Determination of Porosity and Pore-Size Distribution of Aspirin Tablets Relevant to Drug Stability

Abstract

Total porosity and pore-size distribution of aspirin tablets prepared from aspirin, starch USP, and precipitated colloidal silicon dioxide were determined using mercury porosimetry. The model represented a hydrolyzable drug substance in combination with simple excipients. The role of starch and silicon dioxide on the microstructure of the tablets was investigated, as was the chemical stability of various systems. In general, the porosity of tablets containing a constant quantity of starch increased linearly with silicon dioxide concentration.
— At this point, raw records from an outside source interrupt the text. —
(** The block behind the old end: where heap_expand() leaves the heap. *)
Lemma expand_core B fl s len v :
  heap_core B fl s -> 48 <= len -> len mod 8 = 0 -> heap_end s + len <= HEAP_BASE + 2^39 ->
  forall E (Q : unit -> heap -> Prop),
  (forall s', heap_core (<[heap_end s := (len, false)]> B) (heap_end s :: fl) s' ->
     B !! heap_end s = None -> keeps B (kmem s) (kmem s') -> hp_vm s' = v ->
     heap_end s' = heap_end s + len -> Q tt s') ->
  wp E (set_size (heap_end s) len false;;
        hwr (next_field (heap_end s)) 0;;
        hwr (prev_field (heap_end s)) 0;;
        modify (fun s' => set_heap_end (u64 (heap_end s' + len)) s');;
        free_list_insert (heap_end s)) (Heap v (kmem s) (free_list s) (heap_end s)) Q.
Proof.
  intros [Hb Hc Hhd Hall Hm] Hlen H8 Htop E Q HQ. set (h := heap_end s) in *.
  destruct (bo_top _ _ _ Hb) as [? ?]. pose proof HEAP_TOP_bound. pose proof HEAP_BASE_pos.
  destruct (blocks_grow Hb len Hlen H8 Htop) as [Hb1 Hnone].
  set (B1 := <[h := (len, false)]> B) in *. set (m1 := sized (kmem s) h len false) in *.
  assert (B1 !! h = Some (len, false)) as Hh by apply lookup_insert_eq.
  assert (forall x sx u, B !! x = Some (sx, u) -> B1 !! x = Some (sx, u)) as Hold.
  { intros x sx u Hx. unfold B1. rewrite lookup_insert_ne; [done|]. intros ->. congruence. }
  wp_step. apply set_size_ok; [lia|lia|lia|done|]. cbn [set_kmem kmem hp_vm free_list heap_end]. fold m1.
  wp_step. unfold next_field. apply hwr_ok; [apply in_heap_true; lia|].
  wp_step. unfold prev_field. apply hwr_ok; [apply in_heap_true; lia|].
  wp_step. wp_step. cbn [set_kmem set_heap_end kmem hp_vm free_list heap_end].
  rewrite u64_small by lia. set (m2 := store64 (store64 m1 (h + 16) 0) (h + 8) 0).
  assert (forall x, x < h -> m2 x = kmem s x) as Hlow.
  { intros x Hx. unfold m2, m1. rewrite !store64_other, sized_other by lia. done. }
  assert (blocks_ok m2 B1 (h + len)) as Hb2.
  { apply (blocks_ok_frame m1); [done|]. intros x Hx. pose proof (Hx h len Hh). unfold m2.
    rewrite !store64_other by lia. done. }
  assert (chain_ok m2 B1 fl) as Hc2.
  { apply (chain_ok_frame (kmem s) _ B); [done|]. intros x Hx. destruct (co_free _ _ _ Hc x Hx) as [sx Hsx].
    destruct (bo_range _ _ _ Hb x sx false Hsx) as (_ & ? & ? & _).
    split; [intros a Ha; symmetry; apply Hlow; lia|]. exists sx. by apply Hold. }
  assert (h ∉ fl) as Hnew by (intros Hin; destruct (co_free _ _ _ Hc h Hin); congruence).
  apply (free_list_insert_ok (e := h + len) Hb2 Hc2 Hh Hnew); [done|done|].
  pose proof (inserted_other Hb2 Hc2 Hh Hnew) as Hf3.
  apply HQ; [|done| |done|done].
  - split; [exact (blocks_ok_frame _ _ _ _ Hb2 Hf3)|exact (inserted_chain Hb2 Hc2 Hh Hnew)|done| |].
    + intros a sz. unfold B1. destruct (decide (a = h)) as [->|Hne]; [by left|].
      rewrite lookup_insert_ne by done. intros Ha. right. by apply (Hall a sz).
    + apply mem_ok_inserted, mem_ok_store64, mem_ok_store64, mem_ok_sized, Hm.
  - intros a sz Ha x Hx. cbn [kmem]. symmetry. apply used_Some in Ha.
    destruct (bo_range _ _ _ Hb a sz true Ha) as (_ & ? & ? & _).
    rewrite Hf3; [apply Hlow; lia|]. eapply (no_links_used B1); [exact Hb2| |exact Hx].
    apply used_Some. by apply Hold.
Qed.
(* ===== verification/Cpu.v ===== *)
(** * Processor tables, ports and the timer
    (src/src/cpu/gdt.c, idt.c, irq.c, drivers/timer.c, serial.c)

    A device answers port reads with whatever it likes: [oracle n] is the byte
    of the [n]-th read of the run, so a statement about every oracle is a
    statement about every device. Writes are recorded in order. *)

From S2P Require Import Prelude.

(** ** Ports *)

Inductive port_event : Type :=
| In (port value : Z)
| Out (port value : Z).

Record ports := Ports {
  oracle : nat -> Z;
  reads : nat;
  trace : list port_event
}.

Definition inb (port : Z) : M ports Z := fun d =>
  let v := u8 (oracle d (reads d)) in
  Done (v, Ports (oracle d) (S (reads d)) (trace d ++ [In port v])).
Definition outb (port v : Z) : M ports unit := fun d =>
  Done (tt, Ports (oracle d) (reads d) (trace d ++ [Out port (u8 v)])).

(** ** gdt.c *)

(** A descriptor of eight bytes (include/gdt.h). *)
Record GDTEntry := {
  limit_low : Z;
  base_low : Z;
  base_mid : Z;
  access : Z;
  granularity : Z;
  base_high : Z
}.
Definition GDT_ENTRIES : Z := 7.
Definition GDT_TSS : Z := 0x28.

(** The upper half of a system descriptor overlays the next entry: the four
    bytes [hi\[0\]] and four zero bytes. *)
Definition entry_of_words (hi0 hi1 : Z) : GDTEntry := {|
  limit_low := Z.land hi0 0xFFFF;
  base_low := Z.land (Z.shiftr hi0 16) 0xFFFF;
  base_mid := Z.land hi1 0xFF;
  access := Z.land (Z.shiftr hi1 8) 0xFF;
  granularity := Z.land (Z.shiftr hi1 16) 0xFF;
  base_high := Z.land (Z.shiftr hi1 24) 0xFF
|}.

Definition gdt_entry (base limit acc gran : Z) : GDTEntry := {|
  base_low := Z.land base 0xFFFF;
  base_mid := Z.land (Z.shiftr base 16) 0xFF;
  base_high := Z.land (Z.shiftr base 24) 0xFF;
  limit_low := Z.land limit 0xFFFF;
  granularity := Z.lor (Z.land (Z.shiftr limit 16) 0x0F) (Z.land gran 0xF0);
  access := acc
|}.

(** ** idt.c *)

Definition IDT_ENTRIES : Z := 256.

Record IDTEntry := {
  offset_low : Z;
  selector : Z;
  ist : Z;
  type_attr : Z;
  offset_mid : Z;
  offset_high : Z;
  reserved : Z
}.
Definition idt_entry_zero : IDTEntry := Build_IDTEntry 0 0 0 0 0 0 0.

(** The static variables of the four files. A handler is the address of its
    function, 0 for none. *)
Record cpu := Cpu {
  c_ports : ports;
  gdt : Z -> GDTEntry;
  gdt_limit : Z;
  tss_rsp0 : Z;
  tss_iopb : Z;
  idt : Z -> IDTEntry;
  idt_limit : Z;
  handlers : Z -> Z;
  tick_count : Z
}.

#[export] Instance c_ports_lens : Lens cpu ports :=
  {| view := c_ports;
     over p c := Cpu p (gdt c) (gdt_limit c) (tss_rsp0 c) (tss_iopb c) (idt c) (idt_limit c)
                     (handlers c) (tick_count c) |}.
#[export] Instance c_ports_laws : LensLaws cpu ports.
Proof. split; [done|by intros []|done]. Qed.

Definition set_gdt (g : Z -> GDTEntry) (c : cpu) : cpu :=
  Cpu (c_ports c) g (gdt_limit c) (tss_rsp0 c) (tss_iopb c) (idt c) (idt_limit c) (handlers c) (tick_count c).
Definition set_gdt_limit (l : Z) (c : cpu) : cpu :=
  Cpu (c_ports c) (gdt c) l (tss_rsp0 c) (tss_iopb c) (idt c) (idt_limit c) (handlers c) (tick_count c).
Definition set_tss (rsp0 iopb : Z) (c : cpu) : cpu :=
  Cpu (c_ports c) (gdt c) (gdt_limit c) rsp0 iopb (idt c) (idt_limit c) (handlers c) (tick_count c).
Definition set_idt (i : Z -> IDTEntry) (c : cpu) : cpu :=
  Cpu (c_ports c) (gdt c) (gdt_limit c) (tss_rsp0 c) (tss_iopb c) i (idt_limit c) (handlers c) (tick_count c).
Definition set_idt_limit (l : Z) (c : cpu) : cpu :=
  Cpu (c_ports c) (gdt c) (gdt_limit c) (tss_rsp0 c) (tss_iopb c) (idt c) l (handlers c) (tick_count c).
Definition set_handlers (h : Z -> Z) (c : cpu) : cpu :=
  Cpu (c_ports c) (gdt c) (gdt_limit c) (tss_rsp0 c) (tss_iopb c) (idt c) (idt_limit c) h (tick_count c).
Definition set_tick_count (t : Z) (c : cpu) : cpu :=
  Cpu (c_ports c) (gdt c) (gdt_limit c) (tss_rsp0 c) (tss_iopb c) (idt c) (idt_limit c) (handlers c) t.

Definition in_gdt (i : Z) : bool := (0 <=? i) && (i <? GDT_ENTRIES).

Definition gdt_set_entry (idx base limit acc gran : Z) : M cpu unit :=
  if in_gdt idx then modify (fun c => set_gdt (<[idx := gdt_entry base limit acc gran]> (gdt c)) c)
  else ub.

Definition gdt_set_tss (idx base limit : Z) : M cpu unit :=
  if in_gdt idx && in_gdt (idx + 1) then
    modify (fun c => set_gdt (<[idx := {|
      limit_low := Z.land limit 0xFFFF;
      base_low := Z.land base 0xFFFF;
      base_mid := Z.land (Z.shiftr base 16) 0xFF;
      access := 0x89;
      granularity := Z.land (Z.shiftr limit 16) 0x0F;
      base_high := Z.land (Z.shiftr base 24) 0xFF |}]> (gdt c)) c);;
    modify (fun c => set_gdt (<[idx + 1 := entry_of_words (u32 (Z.shiftr base 32)) 0]> (gdt c)) c)
  else ub.

(** sizeof(TSS): 4 + 24 + 8 + 56 + 8 + 2 + 2 packed bytes. *)
Definition SIZEOF_TSS : Z := 104.

(** [tss_addr] is the address of the static TSS, [boot_stack_top] the symbol of boot.asm. *)
Definition gdt_init (tss_addr boot_stack_top : Z) : M cpu unit :=
  gdt_set_entry 0 0 0 0 0;;
  gdt_set_entry 1 0 0xFFFFF 0x9A 0xA0;;
  gdt_set_entry 2 0 0xFFFFF 0x92 0xC0;;
  gdt_set_entry 3 0 0xFFFFF 0xFA 0xA0;;
  gdt_set_entry 4 0 0xFFFFF 0xF2 0xC0;;
  modify (set_tss boot_stack_top SIZEOF_TSS);;
  gdt_set_tss 5 tss_addr (SIZEOF_TSS - 1);;
  modify (set_gdt_limit (8 * GDT_ENTRIES - 1)).

Definition tss_set_rsp0 (rsp0 : Z) : M cpu unit := modify (fun c => set_tss rsp0 (tss_iopb c) c).

Definition idt_gate (handler ist dpl : Z) : IDTEntry := {|
  offset_low := Z.land handler 0xFFFF;
  selector := 0x08;
  ist := Z.land ist 0x07;
  type_attr := u8 (Z.lor 0x8E (Z.shiftl (Z.land dpl 3) 5));
  offset_mid := Z.land (Z.shiftr handler 16) 0xFFFF;
  offset_high := Z.land (Z.shiftr handler 32) 0xFFFFFFFF;
  reserved := 0
|}.
(** [vec] is a uint8_t: every vector is inside the table. *)
Definition idt_set_gate (vec handler ist dpl : Z) : M cpu unit :=
  modify (fun c => set_idt (<[u8 vec := idt_gate handler ist dpl]> (idt c)) c).

Definition idt_set_handler (vec fn : Z) : M cpu unit :=
  modify (fun c => set_handlers (<[u8 vec := fn]> (handlers c)) c).
Definition idt_set_raw_handler (vec addr : Z) : M cpu unit := idt_set_gate vec addr 0 0.

Definition set_type_attr (a : Z) (e : IDTEntry) : IDTEntry :=
  Build_IDTEntry (offset_low e) (selector e) (ist e) a (offset_mid e) (offset_high e) (reserved e).
Definition idt_set_interrupt_dpl (vec dpl : Z) : M cpu unit :=
  modify (fun c =>
    let e := idt c (u8 vec) in
    let a := type_attr e in
    set_idt (<[u8 vec := set_type_attr
      (u8 (Z.lor (Z.land a (u8 (Z.lnot (Z.shiftl 3 5)))) (u8 (Z.shiftl (Z.land dpl 3) 5)))) e]> (idt c)) c).

(** What isr_handler() does with an interrupt: a registered handler is called,
    an exception without one stops the machine, the rest is ignored. *)
Inductive isr_action : Type :=
| Call (handler : Z)
| Ignore.
Definition isr_handler (int_no : Z) : M cpu isr_action :=
  if (0 <=? int_no) && (int_no <? IDT_ENTRIES) then
    h ← gets (fun c => handlers c int_no);
    if nonzero h then mret (Call h)
    else if int_no <? 32 then block
    else mret Ignore
  else ub.

(** [isr_stub_table] is the table the assembler generates. *)
Definition idt_init (isr_stub_table : Z -> Z) : M cpu unit :=
  modify (set_idt (fun _ => idt_entry_zero));;
  modify (set_handlers (fun _ => 0));;
  for_n 256 0 1 (fun i => idt_set_gate i (isr_stub_table i) 0 0;; mret (None (A := unit)));;
  idt_set_gate 8 (isr_stub_table 8) 1 0;;
  modify (set_idt_limit (16 * IDT_ENTRIES - 1)).

(** ** irq.c *)

Definition PIC1_CMD : Z := 0x20.
Definition PIC1_DATA : Z := 0x21.
Definition PIC2_CMD : Z := 0xA0.
Definition PIC2_DATA : Z := 0xA1.
Definition PIC_EOI : Z := 0x20.

(** io_wait() of cpu.asm writes to an unused port; the byte does not matter and is recorded as 0. *)
Definition io_wait : M ports unit := outb 0x80 0.
Definition irq_init : M ports unit :=
  outb PIC1_CMD 0x11;; io_wait;;
  outb PIC2_CMD 0x11;; io_wait;;
  outb PIC1_DATA 0x20;; io_wait;;
  outb PIC2_DATA 0x28;; io_wait;;
  outb PIC1_DATA 0x04;; io_wait;;
  outb PIC2_DATA 0x02;; io_wait;;
  outb PIC1_DATA 0x01;; io_wait;;
  outb PIC2_DATA 0x01;; io_wait;;
  outb PIC1_DATA 0x00;;
  outb PIC2_DATA 0x00.
Definition irq_eoi (irq : Z) : M ports unit :=
  (if 8 <=? irq then outb PIC2_CMD PIC_EOI else mret tt);;
  outb PIC1_CMD PIC_EOI.
Definition irq_mask (irq : Z) : M ports unit :=
  let port := if irq <? 8 then PIC1_DATA else PIC2_DATA in
  m ← inb port;
  outb port (u8 (Z.lor m (Z.shiftl 1 (Z.land irq 7)))).
Definition irq_unmask (irq : Z) : M ports unit :=
  let port := if irq <? 8 then PIC1_DATA else PIC2_DATA in
  m ← inb port;
  outb port (u8 (Z.land m (Z.lnot (Z.shiftl 1 (Z.land irq 7))))).

(** ** timer.c *)

Definition PIT_CH0 : Z := 0x40.
Definition PIT_CMD : Z := 0x43.
Definition PIT_BASE : Z := 1193182.

Definition timer_irq : M cpu unit :=
  modify (fun c => set_tick_count (u64 (tick_count c + 1)) c);;
  zoom (outb 0x20 0x20).
(** [timer_irq_addr] is the address of timer_irq; a zero rate divides by zero. *)
Definition timer_init (timer_irq_addr hz : Z) : M cpu unit :=
  if hz =? 0 then ub
  else
    let divisor := u32 (PIT_BASE / hz) in
    zoom (outb PIT_CMD 0x36);;
    zoom (outb PIT_CH0 (u8 (Z.land divisor 0xFF)));;
    zoom (outb PIT_CH0 (u8 (Z.shiftr divisor 8)));;
    idt_set_handler 32 timer_irq_addr.
Definition timer_ticks : M cpu Z := gets tick_count.
(** The wait ends at once when the ticks are there; otherwise an interrupt must come. *)
Definition timer_sleep (ms : Z) : M cpu unit :=
  c ← get;
  let end_ := u64 (tick_count c + ms) in
  if tick_count c <? end_ then block else mret tt.

(** ** serial.c *)

Definition COM1 : Z := 0x3F8.
Definition serial_init : M ports unit :=
  outb (COM1 + 1) 0x00;; outb (COM1 + 3) 0x80;; outb (COM1 + 0) 0x03;; outb (COM1 + 1) 0x00;;
  outb (COM1 + 3) 0x03;; outb (COM1 + 2) 0xC7;; outb (COM1 + 4) 0x0B.
Definition serial_received : M ports Z := st ← inb (COM1 + 5); mret (Z.land st 1).
(** Busy waits spin on the device: [fuel] reads of the status port. *)
Definition serial_getchar (fuel : nat) : M ports Z :=
  iter fuel (fun _ : unit =>
    r ← serial_received; mret (if nonzero r then inr tt else inl tt)) tt;;
  inb COM1.
Definition serial_tx_empty : M ports Z := st ← inb (COM1 + 5); mret (Z.land st 0x20).
Definition serial_wait (fuel : nat) : M ports unit :=
  iter fuel (fun _ : unit =>
    r ← serial_tx_empty; mret (if nonzero r then inr tt else inl tt)) tt.
Definition serial_putchar (fuel : nat) (c : Z) : M ports unit :=
  serial_wait fuel;;
  (if c =? 10 then outb COM1 13;; serial_wait fuel else mret tt);;
  outb COM1 (u8 c).
Fixpoint serial_puts (fuel : nat) (s : list Z) : M ports unit :=
  match s with
  | [] => mret tt
  | c :: s' => serial_putchar fuel c;; serial_puts fuel s'
  end.

(** ** Decoding what the processor reads *)

Definition gdt_base (e : GDTEntry) : Z :=
  base_low e + base_mid e * 2^16 + base_high e * 2^24.
Definition gdt_limit_of (e : GDTEntry) : Z :=
  limit_low e + Z.land (granularity e) 0x0F * 2^16.
Definition idt_offset (e : IDTEntry) : Z :=
  offset_low e + offset_mid e * 2^16 + offset_high e * 2^32.
Definition idt_dpl (e : IDTEntry) : Z := Z.land (Z.shiftr (type_attr e) 5) 3.

Lemma land_ones_shift z k n : 0 <= k -> 0 <= n -> Z.land (Z.shiftr z k) (2^n - 1) = z / 2^k mod 2^n.
Proof. intros. by rewrite Z.shiftr_div_pow2, land_ones_mod. Qed.

Lemma split16_32 z : 0 <= z < 2^32 ->
  Z.land z 0xFFFF + Z.land (Z.shiftr z 16) 0xFF * 2^16 + Z.land (Z.shiftr z 24) 0xFF * 2^24 = z.
Proof.
  intros Hz. change 0xFFFF with (2^16 - 1). change 0xFF with (2^8 - 1).
  rewrite land_ones_mod, !land_ones_shift by lia. zlia.
Qed.

(** Descriptors round-trip: the processor reads back from a segment, a task
    state or a gate descriptor the base, limit, handler address and privilege
    level they were built from. *)
Theorem descriptors_roundtrip base limit acc gran handler i dpl :
  0 <= base < 2^32 -> 0 <= limit < 2^20 -> 0 <= handler < 2^64 -> 0 <= dpl < 4 ->
  gdt_base (gdt_entry base limit acc gran) = base /\
  gdt_limit_of (gdt_entry base limit acc gran) = limit /\
  idt_offset (idt_gate handler i dpl) = handler /\ idt_dpl (idt_gate handler i dpl) = dpl.
Proof.
  intros Hb Hl Hh Hd. split_and!.
  - by apply split16_32.
  - unfold gdt_limit_of, gdt_entry. cbn [limit_low granularity].
    rewrite Z.land_lor_distr_l, <- !Z.land_assoc. change (Z.land 0xF0 0x0F) with 0.
    rewrite Z.land_0_r, Z.lor_0_r. change (Z.land 0x0F 0x0F) with (2^4 - 1). change 0xFFFF with (2^16 - 1).
    rewrite land_ones_mod, land_ones_shift by lia. zlia.
  - unfold idt_offset, idt_gate. cbn [offset_low offset_mid offset_high].
    change 0xFFFF with (2^16 - 1). change 0xFFFFFFFF with (2^32 - 1).
    rewrite land_ones_mod, !land_ones_shift by lia. zlia.
  - assert (dpl = 0 \/ dpl = 1 \/ dpl = 2 \/ dpl = 3) as [->|[->|[->| ->]]] by lia; reflexivity.
Qed.

Lemma descriptors_roundtrip_witness :
  gdt_base (gdt_entry 0x12345678 0xABCDE 0x9A 0xA0) = 0x12345678 /\
  idt_offset (idt_gate 0xFFFFFFFF80123456 1 3) = 0xFFFFFFFF80123456.
Proof.
  destruct (descriptors_roundtrip 0x12345678 0xABCDE 0x9A 0xA0 0xFFFFFFFF80123456 1 3)
    as (H1 & _ & H2 & _); [lia..|]. by split.
Defined.
(* ===== verification/Sched.v ===== *)
(** * Scheduler (src/src/kernel/sched.c)

    The task table with round-robin selection, the timer and yield entry
    points, creation, sleeping and exit. Kernel stacks come from an allocator
    seen through its interface (see Heap), so the module is proved for any
    allocator that keeps the interface's laws. *)

From Stdlib Require Import FunctionalExtensionality.
From S2P Require Import Prelude Pmm Mem Strings Vmm Heap Cpu.

Definition MAX_TASKS : Z := 16.
Definition TASK_STACK_SZ : Z := 8 * 4096.

Inductive TaskState : Type := TASK_RUNNING | TASK_READY | TASK_SLEEPING | TASK_DEAD.
#[export] Instance TaskState_eq_dec : EqDecision TaskState.
Proof. solve_decision. Defined.

Record Task := {
  t_rsp : Z;
  t_stack_base : Z;
  t_cr3_phys : Z;
  t_state : TaskState;
  t_pid : Z;
  t_sleep_until : Z;
  t_name : string;
  t_brk_start : Z;
  t_brk_end : Z;
  t_mmap_next : Z
}.

Definition with_rsp (r : Z) (t : Task) : Task :=
  Build_Task r (t_stack_base t) (t_cr3_phys t) (t_state t) (t_pid t) (t_sleep_until t) (t_name t)
    (t_brk_start t) (t_brk_end t) (t_mmap_next t).
Definition with_state (s : TaskState) (t : Task) : Task :=
  Build_Task (t_rsp t) (t_stack_base t) (t_cr3_phys t) s (t_pid t) (t_sleep_until t) (t_name t)
    (t_brk_start t) (t_brk_end t) (t_mmap_next t).
Definition with_sleep (u : Z) (t : Task) : Task :=
  Build_Task (t_rsp t) (t_stack_base t) (t_cr3_phys t) (t_state t) (t_pid t) u (t_name t)
    (t_brk_start t) (t_brk_end t) (t_mmap_next t).

(** All bits zero: the state of a zeroed slot is TASK_RUNNING. *)
Definition task_zero : Task := Build_Task 0 0 0 TASK_RUNNING 0 0 "" 0 0 0.

Record sched (St : Type) := Sched {
  s_mem : St;
  s_cpu : cpu;
  tasks : Z -> Task;
  num_tasks : Z;
  current_idx : Z;
  next_pid : Z;
  sched_pending_cr3 : Z
}.
Arguments Sched {St}.
Arguments s_mem {St}.
Arguments s_cpu {St}.
Arguments tasks {St}.
Arguments num_tasks {St}.
Arguments current_idx {St}.
Arguments next_pid {St}.
Arguments sched_pending_cr3 {St}.

#[export] Instance s_mem_lens St : Lens (sched St) St :=
  {| view := s_mem;
     over m s := Sched m (s_cpu s) (tasks s) (num_tasks s) (current_idx s) (next_pid s) (sched_pending_cr3 s) |}.
#[export] Instance s_cpu_lens St : Lens (sched St) cpu :=
  {| view := s_cpu;
     over c s := Sched (s_mem s) c (tasks s) (num_tasks s) (current_idx s) (next_pid s) (sched_pending_cr3 s) |}.

Section sched.
Context {St : Type} `{Allocator St}.
(** Symbols of the assembler files. *)
Context (boot_stack_top sched_timer_stub sched_yield_stub : Z).

Definition set_tasks (f : (Z -> Task) -> Z -> Task) (s : sched St) : sched St :=
  Sched (s_mem s) (s_cpu s) (f (tasks s)) (num_tasks s) (current_idx s) (next_pid s) (sched_pending_cr3 s).
Definition set_task (i : Z) (f : Task -> Task) : sched St -> sched St :=
  set_tasks (fun ts => <[i := f (ts i)]> ts).
Definition set_num_tasks (n : Z) (s : sched St) : sched St :=
  Sched (s_mem s) (s_cpu s) (tasks s) n (current_idx s) (next_pid s) (sched_pending_cr3 s).
Definition set_current (i : Z) (s : sched St) : sched St :=
  Sched (s_mem s) (s_cpu s) (tasks s) (num_tasks s) i (next_pid s) (sched_pending_cr3 s).
Definition set_next_pid (p : Z) (s : sched St) : sched St :=
  Sched (s_mem s) (s_cpu s) (tasks s) (num_tasks s) (current_idx s) p (sched_pending_cr3 s).
Definition set_pending_cr3 (c : Z) (s : sched St) : sched St :=
  Sched (s_mem s) (s_cpu s) (tasks s) (num_tasks s) (current_idx s) (next_pid s) c.

(** ** Initial frames *)

Definition FRAME_WORDS : nat := 26.

(** The words of a frame, stored from the frame's address up. *)
Fixpoint store_words (m : mem) (a : Z) (ws : list Z) : mem :=
  match ws with
  | [] => m
  | w :: ws' => store_words (store64 m a (u64 w)) (a + 8) ws'
  end.

Definition frame_words (seg rip cs rsp : Z) : list Z :=
  [seg; seg; seg; seg; 0; 0; 0; 0; 0; 0; 0; 0; 0; 0; 0; 0; 0; 0; 0; 0; 0; rip; cs; 0x202; rsp; seg].

(** The frame for a kernel thread and for a user task: the stack memory with
    the frame below [stack_top], and the frame's address. *)
Definition build_fake_frame (m : mem) (stack_top entry : Z) : mem * Z :=
  let frame := stack_top - 8 * Z.of_nat FRAME_WORDS in
  (store_words m frame (frame_words 0x10 entry 0x08 stack_top), frame).
Definition build_user_frame (m : mem) (stack_top rip rsp3 : Z) : mem * Z :=
  let frame := stack_top - 8 * Z.of_nat FRAME_WORDS in
  (store_words m frame (frame_words 0x23 rip 0x1B rsp3), frame).

(** ** Switching *)

Definition ready (t : Task) : bool := bool_decide (t_state t = TASK_READY).

(** [for (i = 1; i <= num_tasks; i++) idx = (current_idx + i) % num_tasks]. *)
Definition find_next (s : sched St) : option Z :=
  i ← scan (Z.to_nat (num_tasks s)) 1 (fun i =>
        ready (tasks s ((current_idx s + i) mod num_tasks s)));
  Some ((current_idx s + i) mod num_tasks s).

Definition do_switch (cur_rsp : Z) : M (sched St) Z :=
  cur ← gets current_idx;
  modify (set_task cur (with_rsp cur_rsp));;
  modify (set_task cur (fun t =>
    if bool_decide (t_state t = TASK_RUNNING) then with_state TASK_READY t else t));;
  next ← gets find_next;
  match next with
  | None =>
      modify (set_task cur (fun t => if ready t then with_state TASK_RUNNING t else t));;
      mret 0
  | Some next =>
      modify (set_task next (with_state TASK_RUNNING));;
      modify (set_current next);;
      t ← gets (fun s => tasks s next);
      modify (set_pending_cr3 (t_cr3_phys t));;
      let ktop := if nonzero (t_stack_base t) then t_stack_base t + TASK_STACK_SZ else boot_stack_top in
      zoom (tss_set_rsp0 ktop);;
      mret (t_rsp t)
  end.

Definition wake (now : Z) (t : Task) : Task :=
  if bool_decide (t_state t = TASK_SLEEPING) && (t_sleep_until t <=? now) then with_state TASK_READY t else t.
Examination of the pore-size distribution, however, revealed that a low concentrations silicon dioxide functioned primarily to reduce the size and volume of coarse pores representing the spaces between the agglomerates of starch and aspirin particles. This effect was optimum at 3%. A further increase in silicon dioxide concentration produced tablets with relatively larger pore sizes. Studies of changes in the porosity characteristics of tablets as influenced by water vapor over time showed distinct differences in this complex parameter. A unique trend in the change of the pore-size distribution was noted with tablets containing 3% silicon dioxide. These observations are discussed relative to the stability of aspirin tablets in which this concentration of silicon dioxide produced a maximum stabilizing effect.